Ex Parte Cox

Decision Date18 December 1902
Citation44 Fla. 537,33 So. 509
PartiesEx parte COX.
CourtFlorida Supreme Court

In banc. Application by C. M. Cox for a writ of habeas corpus to a justice of the supreme court. From an order denying the writ, plaintiff brings error. Dismissed.

Taylor C.J., and Mabry, J., dissenting.

Syllabus by the Court

SYLLABUS

1. The constitution of this state, in organizing the judiciary thereof, has assigned to each court created thereby certain jurisdiction therein designated, and has provided that the legislature may give to certain of these courts additional jurisdiction. Where no such provision is made in the constitution, the legislature cannot confer upon one of these courts jurisdiction not given to it by the constitution. Taylor, C.J., and Mabry, J., dissenting.

2. A writ of error does not lie from the supreme court of this state to review a judgment rendered by an individual justice thereof in a habeas corpus proceeding.

COUNSEL C. M. Cox, in pro. per.

S. K Gillis, for respondent.

OPINION

MAXWELL J.

A writ of error from this court was sued out by petitioner to review a judgment in a habeas corpus proceeding rendered by a justice of this court, before whom the writ of habeas corpus was returnable. The question arises whether this court has appellate jurisdiction in such a case.

The right of appeal is not as of course, and, if it exists, it is because provision is made therefor in our organic or statute law. In re Curley, 34 Iowa, 184.

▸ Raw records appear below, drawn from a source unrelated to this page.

(** Finite and strictly positive, with its exponent between [lo] and [hi]. *)
Definition sf_finite_pos (lo hi : Z) (x : spec_float) : Prop :=
  match x with
  | S754_finite false _ e => lo ≤ e ≤ hi
  | _ => False
  end.

(** Not a NaN. *)
Definition sf_number (x : spec_float) : Prop :=
  match x with
  | S754_nan => False
  | _ => True
  end.

(** The float [x] is a NaN. *)
Definition float_is_nan (x : float) : Prop := Prim2SF x = S754_nan.

(** *** Two worked requests and their responses *)

Definition seasonal_example_request : ForecastRequest :=
  {| model := "ETS"; ds := [0; 86400; 172800; 259200];
     y := [1; 2; 3; 4]%float; horizon := 4;
     config := Some {[ "seasonLength"%string := PyInt 2 ]} |}.

Definition future_point (ts : string) (v : float) : ForecastPoint :=
  {| t := ts; yhat := v; yhatLower := None; yhatUpper := None;
     isFuture := true |}.

Definition unset_meta (h n : Z) : ForecastMeta :=
  {| meta_horizon := h; historyCount := n; intervalLevel := None;
     metrics := {| sampleCount := 0; mae := None; rmse := None;
                   mape := None |} |}.

Definition seasonal_example_response : ForecastResponse :=
  {| points := [future_point "1970-01-05T00:00:00Z" 3;
                future_point "1970-01-06T00:00:00Z" 4;
                future_point "1970-01-07T00:00:00Z" 3;
                future_point "1970-01-08T00:00:00Z" 4];
     meta := unset_meta 4 4 |}.

Definition trend_example_request : ForecastRequest :=
  {| model := "PROPHET"; ds := [0; 86400; 172800];
     y := [1; 2; 3]%float; horizon := 2; config := None |}.

Definition trend_example_response : ForecastResponse :=
  {| points := [future_point "1970-01-04T00:00:00Z" 4;
                future_point "1970-01-05T00:00:00Z" 5];
     meta := unset_meta 2 3 |}.

(** * Properties *)

(** Linear arithmetic with division and remainder by constants. *)
Ltac divlia := Z.to_euclidean_division_equations; lia.

(** ** Results *)

Lemma bind_Ok {A B : Type} (f : A → result B) (a : A) : (Ok a ≫= f) = f a.
Proof. reflexivity. Qed.

Lemma bind_Ok_inv {A B : Type} (f : A → result B) (m : result A) (b : B) :
  (m ≫= f) = Ok b → ∃ a, m = Ok a ∧ f a = Ok b.
Proof. destruct m as [a|e]; simpl; [eauto | discriminate]. Qed.

(** ** Indexing *)

Lemma py_index_lookup {A : Type} (l : list A) (n : nat) (x : A) :
  l !! n = Some x → py_index l (Z.of_nat n) = Ok x.
Proof.
  intros H. unfold py_index.
  destruct (Z.ltb_spec (Z.of_nat n) 0) as [?|_]; [lia|].
  destruct (Z.ltb_spec (Z.of_nat n) 0) as [?|_]; [lia|].
  rewrite Nat2Z.id, H. reflexivity.
Qed.

Lemma py_index_nonneg {A : Type} (l : list A) (i : Z) (x : A) :
  0 ≤ i → l !! Z.to_nat i = Some x → py_index l i = Ok x.
Proof.
  intros Hi H. rewrite <- (Z2Nat.id i) by done. by apply py_index_lookup.
Qed.

Lemma py_index_last {A : Type} (l : list A) (x : A) :
  last l = Some x → py_index l (-1) = Ok x.
Proof.
  intros H. unfold py_index, py_len. simpl.
  assert (l ≠ []) as Hne by (intros ->; discriminate).
  assert (0 < length l)%nat by (destruct l; simpl; [done | lia]).
  destruct (Z.ltb_spec (-1 + Z.of_nat (length l)) 0) as [?|_]; [lia|].
  replace (Z.to_nat (-1 + Z.of_nat (length l))) with (pred (length l)) by lia.
  rewrite <- last_lookup, H. reflexivity.
Qed.

Lemma py_index_Ok_inv {A : Type} (l : list A) (i : Z) (x : A) :
  py_index l i = Ok x → x ∈ l.
Proof.
  unfold py_index. intros H.
  destruct (_ <? 0); [discriminate|].
  destruct (l !! _) eqn:E; [|discriminate].
  injection H as <-. by eapply list_elem_of_lookup_2.
Qed.

(** ** The loop of the interval inferer *)

Lemma seqZ_step (m n : Z) : 0 < n → seqZ m n = m :: seqZ (m + 1) (n - 1).
Proof. intros. rewrite seqZ_cons by done. do 2 f_equal; lia. Qed.

Lemma positive_diffs_cons2 (a b : Z) (rest : list Z) :
  positive_diffs (a :: b :: rest) =
  (if 0 <? b - a then [b - a] else []) ++ positive_diffs (b :: rest).
Proof.
  unfold positive_diffs, successive_diffs. simpl.
  rewrite filter_cons. destruct (Z.ltb_spec 0 (b - a)); case_decide; (done || lia).
Qed.

Lemma diff_step_at (pre : list Z) (a b : Z) (rest acc : list Z) :
  diff_step (pre ++ a :: b :: rest) acc (py_len pre + 1)
  = Ok (if 0 <? b - a then acc ++ [b - a] else acc).
Proof.
  unfold diff_step.
  assert (py_index (pre ++ a :: b :: rest) (py_len pre + 1) = Ok b) as ->.
  { apply py_index_nonneg; [unfold py_len; lia|].
    unfold py_len.
    replace (Z.to_nat (Z.of_nat (length pre) + 1)) with (length pre + 1)%nat by lia.
    rewrite lookup_app_r by lia.
    by replace (length pre + 1 - length pre)%nat with 1%nat by lia. }
  assert (py_index (pre ++ a :: b :: rest) (py_len pre + 1 - 1) = Ok a) as ->.
  { apply py_index_nonneg; [unfold py_len; lia|].
    unfold py_len.
    replace (Z.to_nat (Z.of_nat (length pre) + 1 - 1)) with (length pre + 0)%nat by lia.
    by rewrite lookup_app_r, Nat.add_0_r, Nat.sub_diag by lia. }
  reflexivity.
Qed.

Lemma diff_loop (pre : list Z) (a : Z) (rest acc : list Z) :
  for_each (diff_step (pre ++ a :: rest))
           (seqZ (py_len pre + 1) (py_len rest)) acc
  = Ok (acc ++ positive_diffs (a :: rest)).
Proof.
  revert pre a acc. induction rest as [|b rest IH]; intros pre a acc.
  - simpl. by rewrite app_nil_r.
  - rewrite seqZ_step by (unfold py_len; simpl; lia). cbn [for_each].
    rewrite diff_step_at, bind_Ok.
    specialize (IH (pre ++ [a]) b).
    rewrite <- app_assoc in IH. simpl in IH.
    replace (py_len (pre ++ [a]) + 1) with (py_len pre + 1 + 1) in IH
      by (unfold py_len; rewrite length_app; simpl; lia).
    replace (py_len (b :: rest) - 1) with (py_len rest)
      by (unfold py_len; simpl; lia).
    rewrite IH, positive_diffs_cons2.
    destruct (0 <? b - a); by rewrite <- ?app_assoc.
Qed.
Lemma allHex_noBracket h : allHex h -> noBracket h.
Proof.
  unfold allHex, noBracket. apply List.Forall_impl. intros c H ->. discriminate.
Qed.

Lemma tokenText_noBracket h8 h4a h4b h4c h12 :
  allHex h8 -> allHex h4a -> allHex h4b -> allHex h4c -> allHex h12 ->
  noBracket (tokenText h8 h4a h4b h4c h12 ">").
Proof.
  intros A1 A2 A3 A4 A5. unfold tokenText.
  assert (D : noBracket "-") by (repeat constructor; discriminate).
  repeat (apply noBracket_append;
          [first [apply allHex_noBracket; assumption | exact D
                 | repeat constructor; discriminate]|]).
  repeat constructor; discriminate.
Qed.

Lemma noOpenBracket_covered a : forall k b,
  noBracket a -> String.length a = k -> noOpenBracket k (a ++ b) = true.
Proof.
  induction a as [|c a IH]; intros k b A L.
  - simpl in L. subst k. reflexivity.
  - simpl in L. subst k. unfold noBracket in A. simpl in A.
    apply List.Forall_cons_iff in A as [A1 A2].
    change (negb (Ascii.eqb c "<") && noOpenBracket (String.length a) (a ++ b)
            = true)%bool.
    rewrite (IH _ b A2 eq_refl), andb_true_r.
    destruct (Ascii.eqb c "<") eqn:E; [|reflexivity].
    apply Ascii.eqb_eq in E. contradiction.
Qed.

Lemma matchLiteral_cons c lit s :
  matchLiteral (String c lit) (String c s) = matchLiteral lit s.
Proof.
  unfold matchLiteral. cbn [String.prefix String.length].
  destruct (ascii_dec c c) as [_|N]; [|congruence]. reflexivity.
Qed.

Lemma matchLiteral_differs c d lit s :
  c <> d -> matchLiteral (String c lit) (String d s) = None.
Proof.
  intros N. unfold matchLiteral. cbn [String.prefix].
  destruct (ascii_dec c d); [contradiction|reflexivity].
Qed.

Lemma substring_covered a : forall b,
  String.substring 0 (String.length a) (a ++ b) = a.
Proof.
  induction a as [|c a IH]; intros b.
  - simpl. destruct b; reflexivity.
  - change (String.substring 0 (S (String.length a)) (String c (a ++ b))
            = String c a).
    simpl. f_equal. apply IH.
Qed.

Lemma slice_bracketed t : slice_1_m1 (bracketed t) = t.
Proof.
  unfold slice_1_m1, bracketed.
  change (String.length (String "<" (t ++ ">")))
    with (S (String.length (t ++ ">"))).
  rewrite length_append. simpl String.length.
  replace (S (String.length t + 1) - 2) with (String.length t) by lia.
  change (String.substring 0 (String.length t) (t ++ ">") = t).
  apply substring_covered.
Qed.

In section 5 of article 5 of our constitution. jurisdiction is conferred upon this court as follows: 'The supreme court shall have appellate jurisdiction in all cases at law and in equity originating in circuit courts, and of appeals from the circuit courts in cases arising before judges of the county courts in matters pertaining to their probate jurisdiction and in the management of the estates of infants, and in cases of conviction of felony in the criminal courts, and in all criminal cases originating in the circuit courts. The court shall have the power to issue writs of mandamus, certiorari prohibition, quo warranto, habeas corpus, and also all writs necessary or proper to a complete exercise of its jurisdiction.' Then follows a provision that each justice may issue writs of habeas corpus, under which provision the original writ herein was issued.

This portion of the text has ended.